INSTRUCTIONS TO FOLLOW
From the records below, print exactly the lines starting at the one containing "destruct (parse_rewards l) as [rs|]" and ending at the one containing "- rewrite fmap_app.", ends included, and nothing else.

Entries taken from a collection
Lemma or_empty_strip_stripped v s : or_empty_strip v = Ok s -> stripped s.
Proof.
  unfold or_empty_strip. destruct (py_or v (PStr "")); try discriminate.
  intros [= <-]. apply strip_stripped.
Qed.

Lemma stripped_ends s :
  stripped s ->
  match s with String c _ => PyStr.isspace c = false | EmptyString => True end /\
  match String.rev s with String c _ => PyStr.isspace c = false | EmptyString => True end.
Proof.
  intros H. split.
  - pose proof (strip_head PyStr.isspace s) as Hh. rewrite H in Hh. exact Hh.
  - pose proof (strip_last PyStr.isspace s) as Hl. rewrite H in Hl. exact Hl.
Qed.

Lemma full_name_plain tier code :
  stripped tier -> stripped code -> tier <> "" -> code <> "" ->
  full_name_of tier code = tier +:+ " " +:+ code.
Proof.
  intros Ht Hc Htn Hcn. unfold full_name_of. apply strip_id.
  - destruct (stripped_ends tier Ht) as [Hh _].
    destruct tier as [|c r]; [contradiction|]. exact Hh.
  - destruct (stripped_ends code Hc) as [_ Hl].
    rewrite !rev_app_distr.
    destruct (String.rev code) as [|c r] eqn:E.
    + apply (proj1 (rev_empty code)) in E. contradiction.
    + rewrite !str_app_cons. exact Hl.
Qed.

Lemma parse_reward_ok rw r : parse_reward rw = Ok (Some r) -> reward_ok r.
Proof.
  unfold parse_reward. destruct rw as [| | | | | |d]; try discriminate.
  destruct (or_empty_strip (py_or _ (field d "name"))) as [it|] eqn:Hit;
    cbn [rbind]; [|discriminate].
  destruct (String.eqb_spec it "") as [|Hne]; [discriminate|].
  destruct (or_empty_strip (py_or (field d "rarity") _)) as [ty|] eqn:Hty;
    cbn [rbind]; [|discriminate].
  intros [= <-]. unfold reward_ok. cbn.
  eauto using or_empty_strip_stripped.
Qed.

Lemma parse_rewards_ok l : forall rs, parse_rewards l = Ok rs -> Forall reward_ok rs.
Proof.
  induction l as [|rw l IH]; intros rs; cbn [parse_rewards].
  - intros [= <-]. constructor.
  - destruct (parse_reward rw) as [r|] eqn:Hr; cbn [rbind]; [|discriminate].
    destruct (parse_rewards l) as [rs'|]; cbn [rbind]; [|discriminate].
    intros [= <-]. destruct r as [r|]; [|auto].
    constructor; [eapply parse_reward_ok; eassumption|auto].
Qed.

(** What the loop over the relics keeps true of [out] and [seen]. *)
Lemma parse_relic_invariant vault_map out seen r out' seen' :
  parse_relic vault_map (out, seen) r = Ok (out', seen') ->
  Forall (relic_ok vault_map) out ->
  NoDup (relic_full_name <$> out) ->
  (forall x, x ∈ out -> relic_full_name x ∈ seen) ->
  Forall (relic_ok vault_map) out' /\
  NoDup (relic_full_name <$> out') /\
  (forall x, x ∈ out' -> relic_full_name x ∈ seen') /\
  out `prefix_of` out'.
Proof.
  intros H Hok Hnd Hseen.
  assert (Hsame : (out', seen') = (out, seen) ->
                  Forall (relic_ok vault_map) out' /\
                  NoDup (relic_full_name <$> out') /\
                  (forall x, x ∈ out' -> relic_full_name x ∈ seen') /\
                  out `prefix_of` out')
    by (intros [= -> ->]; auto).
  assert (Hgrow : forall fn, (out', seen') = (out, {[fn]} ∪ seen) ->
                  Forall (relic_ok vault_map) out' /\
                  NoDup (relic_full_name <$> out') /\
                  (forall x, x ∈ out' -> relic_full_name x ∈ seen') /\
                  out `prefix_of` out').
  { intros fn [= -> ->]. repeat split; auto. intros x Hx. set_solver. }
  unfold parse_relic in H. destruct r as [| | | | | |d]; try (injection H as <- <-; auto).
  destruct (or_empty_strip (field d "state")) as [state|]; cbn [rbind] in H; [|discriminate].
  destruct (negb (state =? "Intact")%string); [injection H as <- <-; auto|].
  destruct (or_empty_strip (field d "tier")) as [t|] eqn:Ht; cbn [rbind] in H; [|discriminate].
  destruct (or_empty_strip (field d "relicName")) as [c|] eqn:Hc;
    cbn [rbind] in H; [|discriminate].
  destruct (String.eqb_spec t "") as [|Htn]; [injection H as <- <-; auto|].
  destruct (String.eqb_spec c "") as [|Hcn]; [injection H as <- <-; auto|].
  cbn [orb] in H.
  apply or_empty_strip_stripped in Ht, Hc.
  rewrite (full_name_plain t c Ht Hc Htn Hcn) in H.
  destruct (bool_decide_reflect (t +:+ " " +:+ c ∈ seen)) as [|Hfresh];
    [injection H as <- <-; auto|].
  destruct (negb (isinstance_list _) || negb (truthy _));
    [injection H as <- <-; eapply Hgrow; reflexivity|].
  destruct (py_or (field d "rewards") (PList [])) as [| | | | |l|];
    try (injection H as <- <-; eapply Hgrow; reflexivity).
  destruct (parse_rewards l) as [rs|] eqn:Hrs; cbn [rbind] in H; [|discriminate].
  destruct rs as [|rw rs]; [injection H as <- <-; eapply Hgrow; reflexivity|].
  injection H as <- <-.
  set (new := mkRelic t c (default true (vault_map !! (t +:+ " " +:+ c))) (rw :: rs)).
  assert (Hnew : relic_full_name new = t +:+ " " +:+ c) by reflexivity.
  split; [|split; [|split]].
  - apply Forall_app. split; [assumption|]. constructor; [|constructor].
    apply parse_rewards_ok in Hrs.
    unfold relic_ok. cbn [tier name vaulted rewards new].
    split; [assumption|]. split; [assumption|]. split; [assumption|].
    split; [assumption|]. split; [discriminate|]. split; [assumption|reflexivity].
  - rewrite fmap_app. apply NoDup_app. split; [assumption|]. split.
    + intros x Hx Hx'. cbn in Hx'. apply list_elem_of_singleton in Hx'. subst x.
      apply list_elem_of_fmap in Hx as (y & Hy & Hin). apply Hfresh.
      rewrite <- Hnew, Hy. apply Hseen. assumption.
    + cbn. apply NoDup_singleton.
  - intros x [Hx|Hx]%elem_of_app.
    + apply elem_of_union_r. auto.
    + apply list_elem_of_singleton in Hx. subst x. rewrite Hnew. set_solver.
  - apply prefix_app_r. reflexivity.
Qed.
...
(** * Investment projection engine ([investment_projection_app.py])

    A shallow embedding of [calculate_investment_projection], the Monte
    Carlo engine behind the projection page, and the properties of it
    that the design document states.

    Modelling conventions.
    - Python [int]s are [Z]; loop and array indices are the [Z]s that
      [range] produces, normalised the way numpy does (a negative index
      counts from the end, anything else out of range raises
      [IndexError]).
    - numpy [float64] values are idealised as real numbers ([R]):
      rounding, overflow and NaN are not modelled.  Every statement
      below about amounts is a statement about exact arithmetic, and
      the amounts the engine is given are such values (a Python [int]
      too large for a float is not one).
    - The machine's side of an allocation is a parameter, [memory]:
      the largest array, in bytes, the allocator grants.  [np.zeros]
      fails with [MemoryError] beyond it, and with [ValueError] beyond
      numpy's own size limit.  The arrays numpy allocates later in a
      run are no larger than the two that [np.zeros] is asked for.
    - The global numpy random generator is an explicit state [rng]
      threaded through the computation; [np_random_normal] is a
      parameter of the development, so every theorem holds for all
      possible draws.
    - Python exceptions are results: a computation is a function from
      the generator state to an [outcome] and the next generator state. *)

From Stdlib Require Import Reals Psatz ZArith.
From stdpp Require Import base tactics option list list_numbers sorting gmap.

SOLUTION TO THE EXERCISE
  destruct (parse_rewards l) as [rs|] eqn:Hrs; cbn [rbind] in H; [|discriminate].
  destruct rs as [|rw rs]; [injection H as <- <-; eapply Hgrow; reflexivity|].
  injection H as <- <-.
  set (new := mkRelic t c (default true (vault_map !! (t +:+ " " +:+ c))) (rw :: rs)).
  assert (Hnew : relic_full_name new = t +:+ " " +:+ c) by reflexivity.
  split; [|split; [|split]].
  - apply Forall_app. split; [assumption|]. constructor; [|constructor].
    apply parse_rewards_ok in Hrs.
    unfold relic_ok. cbn [tier name vaulted rewards new].
    split; [assumption|]. split; [assumption|]. split; [assumption|].
    split; [assumption|]. split; [discriminate|]. split; [assumption|reflexivity].
  - rewrite fmap_app. apply NoDup_app. split; [assumption|]. split.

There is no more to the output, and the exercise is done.